**Data:**
(* ===== verification/Checker.v ===== *)
(** * The trace checker (test/checkers/trace_checker.c)

    The checker replaces the weak [coldtrace_writer_close]: it walks every page a
    writer closes, checks the version header, the order of the indices and the
    callbacks, and matches the entries against the expected trace of the thread. *)

From stdpp Require Import base list numbers strings gmap.
From Stdlib Require Import ZArith Lia.
From S2P Require Import Prelude Version Entries Libc Utils Config Codec Lz4 Writer Thread Trace Reader Indexes.

Definition MAX_NTHREADS : Z := 128.
Definition MAX_ENTRY_VALUES : Z := 128.
Definition MAX_ENTRY_CALLBACKS : Z := 100.
Definition NO_CHECK : Z := -1.
Definition CHECK_UNINITIALIZED : Z := 2 ^ 64 - 1.

(** [struct expected_entry]; an expected trace is an array of them. *)
Record expected_entry := Expected {
  ee_atleast : Z;
  ee_atmost : Z;
  ee_check : Z;
  ee_type : Z;
  ee_set : bool;
  ee_wild : bool;
  ee_size : Z;
}.

Definition EXPECT_ENTRY (ty : Z) : expected_entry := Expected 1 1 (-1) ty true false (-1).
Definition EXPECT_VALUE (ty check : Z) : expected_entry := Expected 1 1 check ty true false (-1).
Definition EXPECT_SIZE (ty size : Z) : expected_entry := Expected 1 1 (-1) ty true false size.
Definition EXPECT_VALUE_SIZE (ty check size : Z) : expected_entry :=
  Expected 1 1 check ty true false size.
Definition EXPECT_SUFFIX (ty : Z) : expected_entry := Expected 1 1 (-1) ty true true (-1).
Definition EXPECT_SUFFIX_VALUE (ty check : Z) : expected_entry :=
  Expected 1 1 check ty true true (-1).
Definition EXPECT_SOME (ty atleast atmost : Z) : expected_entry :=
  Expected atleast atmost (-1) ty true false (-1).
Definition EXPECT_SOME_VALUE (ty atleast atmost check : Z) : expected_entry :=
  Expected atleast atmost check ty true false (-1).
Definition EXPECT_SOME_SIZE (ty atleast atmost size : Z) : expected_entry :=
  Expected atleast atmost (-1) ty true false size.
Definition EXPECT_SOME_VALUE_SIZE (ty atleast atmost check size : Z) : expected_entry :=
  Expected atleast atmost check ty true false size.
Definition EXPECT_END : expected_entry := Expected 0 0 (-1) 0 false false (-1).

(** [struct expected_entry_iterator]: [xi_e] is the position of [e] in the
    expected array, [None] for NULL. *)
Record expected_it := ExpectedIt {
  xi_atleast : Z;
  xi_atmost : Z;
  xi_check : Z;
  xi_e : option nat;
}.

Definition null_it : expected_it := ExpectedIt 0 0 0 None.

Inductive pointer_match := MATCH_PTR | MATCH_INIT_PTR | MISMATCH_PTR | NOCHECK_PTR.
Inductive size_match := MATCH_SIZE | MISMATCH_SIZE | NOCHECK_SIZE.

(** [*iter->e] *)
Definition deref (exp : list expected_entry) (it : expected_it) : outcome expected_entry :=
  match xi_e it with
  | None => Undef NullDeref
  | Some p => or_undef OutOfBounds (exp !! p)
  end.

Definition init_expected_entry_iterator (exp : list expected_entry) : outcome expected_it :=
  let! e := or_undef OutOfBounds (exp !! 0%nat) in
  Ret (ExpectedIt (i32 (ee_atleast e)) (i32 (ee_atmost e)) (ee_check e) (Some 0%nat)).

Definition next_expected_entry_and_reset (exp : list expected_entry) (it : expected_it) :
    outcome expected_it :=
  let! e := deref exp it in
  if negb (ee_set e) then Ret it
  else
    let p := S (default 0%nat (xi_e it)) in
    let! e := or_undef OutOfBounds (exp !! p) in
    Ret (ExpectedIt (i32 (ee_atleast e)) (i32 (ee_atmost e)) (ee_check e) (Some p)).

(** [_entry_ptr_values] is threaded through as [vals]. *)
Definition _check_ptr (ptr_value : Z) (it : expected_it) (vals : list Z) :
    outcome (pointer_match * list Z) :=
  if xi_check it =? NO_CHECK then Ret (NOCHECK_PTR, vals)
  else if xi_check it <? 0 then Undef OutOfBounds
  else
    let! v := or_undef OutOfBounds (vals !! Z.to_nat (xi_check it)) in
    if v =? CHECK_UNINITIALIZED
    then Ret (MATCH_INIT_PTR, <[Z.to_nat (xi_check it) := ptr_value]> vals)
    else if v =? ptr_value then Ret (MATCH_PTR, vals)
    else Ret (MISMATCH_PTR, vals).

Definition _check_type (type : Z) (e : expected_entry) : bool := type =? ee_type e.

Definition _check_size (size : Z) (e : expected_entry) : size_match :=
  if ee_size e =? INVALID_SIZE then NOCHECK_SIZE
  else if negb (size =? u64 (ee_size e)) then MISMATCH_SIZE
  else MATCH_SIZE.

Definition is_mismatch_ptr (p : pointer_match) : bool :=
  match p with MISMATCH_PTR => true | _ => false end.
Definition is_mismatch_size (s : size_match) : bool :=
  match s with MISMATCH_SIZE => true | _ => false end.

(** [_check_non_wildcard] and [_check_wildcard]; [next] is [_check_next_expected]. *)
Definition _check_non_wildcard (exp : list expected_entry) (mem : list Z) (eit : entry_it)
    (next : expected_it → list Z → outcome (bool * expected_it * list Z))
    (it : expected_it) (vals : list Z) : outcome (bool * expected_it * list Z) :=
  let! type := iter_type mem eit in
  let! ptr_value := iter_pointer_value mem eit in
  let! size := iter_size mem eit in
  let! e := deref exp it in
  let t := _check_type type e in
  if negb t && (0 <? xi_atleast it) then Ret (false, it, vals)
  else if negb t then next it vals
  else if is_mismatch_size (_check_size size e) then
    if xi_atleast it =? 0 then next it vals else Ret (false, it, vals)
  else
    let! (p, vals) := _check_ptr ptr_value it vals in
    if is_mismatch_ptr p then
      if xi_atleast it =? 0 then next it vals else Ret (false, it, vals)
    else
      let it := if 0 <? xi_atleast it
                then ExpectedIt (xi_atleast it - 1) (xi_atmost it) (xi_check it) (xi_e it)
                else it in
      if xi_atmost it =? 0 then Ret (true, it, vals)
      else
        let was := xi_atmost it in
        let it := ExpectedIt (xi_atleast it) (i32 (was - 1)) (xi_check it) (xi_e it) in
        if was =? 1 then
          let! it := next_expected_entry_and_reset exp it in
          Ret (true, it, vals)
        else Ret (true, it, vals).

Definition _check_wildcard (exp : list expected_entry) (mem : list Z) (eit : entry_it)
    (it : expected_it) (vals : list Z) : outcome (bool * expected_it * list Z) :=
  let! type := iter_type mem eit in
  let! ptr_value := iter_pointer_value mem eit in
  let! e := deref exp it in
  if negb (_check_type type e) then Ret (true, it, vals)
  else
    let! (p, vals) := _check_ptr ptr_value it vals in
    if is_mismatch_ptr p then Ret (false, it, vals)
    else
      let! it := next_expected_entry_and_reset exp it in
      Ret (true, it, vals).

(** [_check_next_expected]; [check_entry] is the call of [_check_entry] at its end. *)
Definition _check_next_expected (exp : list expected_entry)
    (check_entry : expected_it → list Z → outcome (bool * expected_it * list Z))
    (it : expected_it) (vals : list Z) : outcome (bool * expected_it * list Z) :=
  let! it := next_expected_entry_and_reset exp it in
  let! e := deref exp it in
  if negb (ee_set e) then Ret (false, it, vals) else check_entry it vals.

(** [_check_entry]; going to the next expected entry uses one unit of fuel. *)
Fixpoint _check_entry (fuel : nat) (exp : list expected_entry) (mem : list Z) (eit : entry_it)
    (it : expected_it) (vals : list Z) : outcome (bool * expected_it * list Z) :=
  match fuel with
  | O => NoFuel
  | S fuel =>
      let! e := deref exp it in
      if negb (ee_wild e)
      then _check_non_wildcard exp mem eit
             (_check_next_expected exp (_check_entry fuel exp mem eit)) it vals
      else _check_wildcard exp mem eit it vals
  end.

(** ** The checker's state and entry points *)

(** An entry callback sees the page, the position of the entry and the thread;
    the close and final callbacks are client code and only observe. *)
Definition entry_callback : Type := list Z → Z → Z → bool.

Record checker := CheckerState {
  ck_callbacks : list entry_callback;
  ck_vals : list Z;
  ck_failed : bool;
  ck_expected : list (option (list expected_entry));
  ck_its : list expected_it;
  ck_alloc : index_set;
  ck_atomic : index_set;
  ck_test_wait : bool;
}.

(** The zero-initialised statics. *)
Definition checker0 : checker :=
  CheckerState [] (replicate 128 0) false (replicate 128 None) (replicate 128 null_it)
    empty_set empty_set false.

Definition register_entry_callback (ck : checker) (callback : entry_callback) : checker :=
  CheckerState
    (if len (ck_callbacks ck) <? MAX_ENTRY_CALLBACKS then ck_callbacks ck ++ [callback]
     else ck_callbacks ck)
    (ck_vals ck) (ck_failed ck) (ck_expected ck) (ck_its ck) (ck_alloc ck) (ck_atomic ck) true.

(** [None] is the failed assertion on [tid]. *)
Definition register_expected_trace (ck : checker) (tid : Z) (trace : list expected_entry) :
    option checker :=
  if (0 <? tid) && (tid <? MAX_NTHREADS) then
    Some (CheckerState (ck_callbacks ck) (replicate (Z.to_nat MAX_ENTRY_VALUES) CHECK_UNINITIALIZED)
            (ck_failed ck) (<[Z.to_nat tid := Some trace]> (ck_expected ck)) (ck_its ck)
            (ck_alloc ck) (ck_atomic ck) true)
  else None.

Section Checker.
Context `{B : BuildInfo}.

Definition validate_coldtrace_version_header (page : list Z) : outcome bool :=
  let! file_header := or_undef OutOfBounds (load_version_header page 0) in
  Ret (version_header_equal file_header).

(** The local state of the loop in [coldtrace_writer_close]. *)
Record loop_state := LoopState {
  ls_prev_alloc : Z;
  ls_prev_atomic : Z;
  ls_alloc : index_set;
  ls_atomic : index_set;
  ls_it : expected_it;
  ls_vals : list Z;
  ls_failed : bool;
}.

(** Matching one entry against the expected trace of the thread. *)
Definition match_step (exp : list expected_entry) (page : list Z) (eit : entry_it)
    (it : expected_it) (vals : list Z) (failed : bool) : outcome (expected_it * list Z * bool) :=
  match xi_e it with
  | None => Ret (it, vals, failed)
  | Some _ =>
      let! e := deref exp it in
      if negb (ee_set e) then Ret (it, vals, failed)
      else
        let! (r, vals) := _check_entry (S (length exp)) exp page eit it vals in
        let '(ok, it) := r in
        Ret (it, vals, failed || negb ok)
  end.

(** One iteration of the loop. *)
Definition close_step (callbacks : list entry_callback) (exp : list expected_entry) (md : Z)
    (page : list Z) (eit : entry_it) (ls : loop_state) (w : world) : outcome (loop_state * world) :=
  let! alloc_index := iter_alloc_index_value page eit in
  let! (r, w) := check_ascending_generic (ls_prev_alloc ls) alloc_index (ls_alloc ls) w in
  let '(ok1, prev_alloc, alloc) := r in
  let! atomic_index := iter_atomic_index_value page eit in
  let! (r, w) := check_ascending_generic (ls_prev_atomic ls) atomic_index (ls_atomic ls) w in
  let '(ok2, prev_atomic, atomic) := r in
  let failed := ls_failed ls || negb ok1 || negb ok2 in
  let failed := foldl (fun f cb => f || negb (cb page (it_buf eit) md)) failed callbacks in
  let! (r, failed) := match_step exp page eit (ls_it ls) (ls_vals ls) failed in
  let '(it, vals) := r in
  Ret (LoopState prev_alloc prev_atomic alloc atomic it vals failed, w).

Fixpoint close_loop (fuel : nat) (callbacks : list entry_callback) (exp : list expected_entry)
    (md : Z) (page : list Z) (eit : entry_it) (ls : loop_state) (w : world) :
    outcome (loop_state * world) :=
  match fuel with
  | O => NoFuel
  | S fuel =>
      let! more := iter_next page eit in
      if negb more then Ret (ls, w)
      else
        let! (ls, w) := close_step callbacks exp md page eit ls w in
        let! eit := iter_advance page eit in
        close_loop fuel callbacks exp md page eit ls w
  end.

(** The checker's [coldtrace_writer_close]; [tid] is [self_id(md)].  The lock
    around the loop makes the loops of different threads atomic. *)
Definition checker_writer_close (ck : checker) (page : list Z) (size tid : Z) (w : world) :
    outcome (checker * world) :=
  if size =? 0 then Ret (ck, w)
  else
    let! version_ok := validate_coldtrace_version_header page in
    let! exp := or_undef OutOfBounds (if tid <? 0 then None else ck_expected ck !! Z.to_nat tid) in
    let! it := or_undef OutOfBounds (ck_its ck !! Z.to_nat tid) in
    let! it :=
      match xi_e it, exp with
      | None, Some e => init_expected_entry_iterator e
      | _, _ => Ret it
      end in
    let! (ls, w) := close_loop (S (Z.to_nat (size / 8))) (ck_callbacks ck) (default [] exp) tid page
      (iter_init 0 size)
      (LoopState UINT64_MAX UINT64_MAX (ck_alloc ck) (ck_atomic ck) it (ck_vals ck)
         (negb version_ok)) w in
    Ret (CheckerState (ck_callbacks ck) (ls_vals ls) (ck_failed ck || ls_failed ls)
           (ck_expected ck) (<[Z.to_nat tid := ls_it ls]> (ck_its ck))
           (ls_alloc ls) (ls_atomic ls) (ck_test_wait ck), w).
End Checker.

(** The [while] of [check_empty_expected_trace]. *)
Fixpoint skip_optional (fuel : nat) (exp : list expected_entry) (it : expected_it) :
    outcome expected_it :=
  match fuel with
  | O => NoFuel
  | S fuel =>
      let! e := deref exp it in
      if ee_set e && (xi_atleast it =? 0) then
        let! it := next_expected_entry_and_reset exp it in
        skip_optional fuel exp it
      else Ret it
  end.

(** The [for] over the threads with an expected trace; [n] is how many are left. *)
Fixpoint check_empty_loop (n tid : nat) (ck : checker) (ret : bool) : outcome (checker * bool) :=
  match n with
  | O => Ret (ck, ret)
  | S n =>
      match ck_expected ck !! tid with
      | Some (Some exp) =>
          let! it := or_undef OutOfBounds (ck_its ck !! tid) in
          match xi_e it with
          | None => check_empty_loop n (S tid) ck false
          | Some _ =>
              let! it := skip_optional (S (length exp)) exp it in
              let! e := deref exp it in
              check_empty_loop n (S tid)
                (CheckerState (ck_callbacks ck) (ck_vals ck) (ck_failed ck) (ck_expected ck)
                   (<[tid := it]> (ck_its ck)) (ck_alloc ck) (ck_atomic ck) (ck_test_wait ck))
                (if ee_set e then false else ret)
          end
      | _ => Ret (ck, ret)
      end
  end.

Definition check_empty_expected_trace (ck : checker) : outcome (checker * bool) :=
  check_empty_loop (Z.to_nat (MAX_NTHREADS - 1)) 1 ck true.

(** [coldtrace_main_thread_fini]: [true] is the message TEST PASSED; [final] is
    the result of the final callback when there is one. *)
Definition checker_main_thread_fini (ck : checker) (final : option bool) : outcome (checker * bool) :=
  let! (ck, empty_ok) := check_empty_expected_trace ck in
  let! (alloc_ok, alloc) := check_not_seen_generic_indexes (ck_alloc ck) in
  let! (atomic_ok, atomic) := check_not_seen_generic_indexes (ck_atomic ck) in
  let failed := negb empty_ok || negb alloc_ok || negb atomic_ok
                || match final with Some status => negb status | None => false end in
  Ret (CheckerState (ck_callbacks ck) (ck_vals ck) (ck_failed ck) (ck_expected ck) (ck_its ck)
         alloc atomic (ck_test_wait ck),
       negb (failed || ck_failed ck)).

**Problem requirements:** Each line above that carries the string "length" has to be returned.

**Response to the task:**
        let! (r, vals) := _check_entry (S (length exp)) exp page eit it vals in
              let! it := skip_optional (S (length exp)) exp it in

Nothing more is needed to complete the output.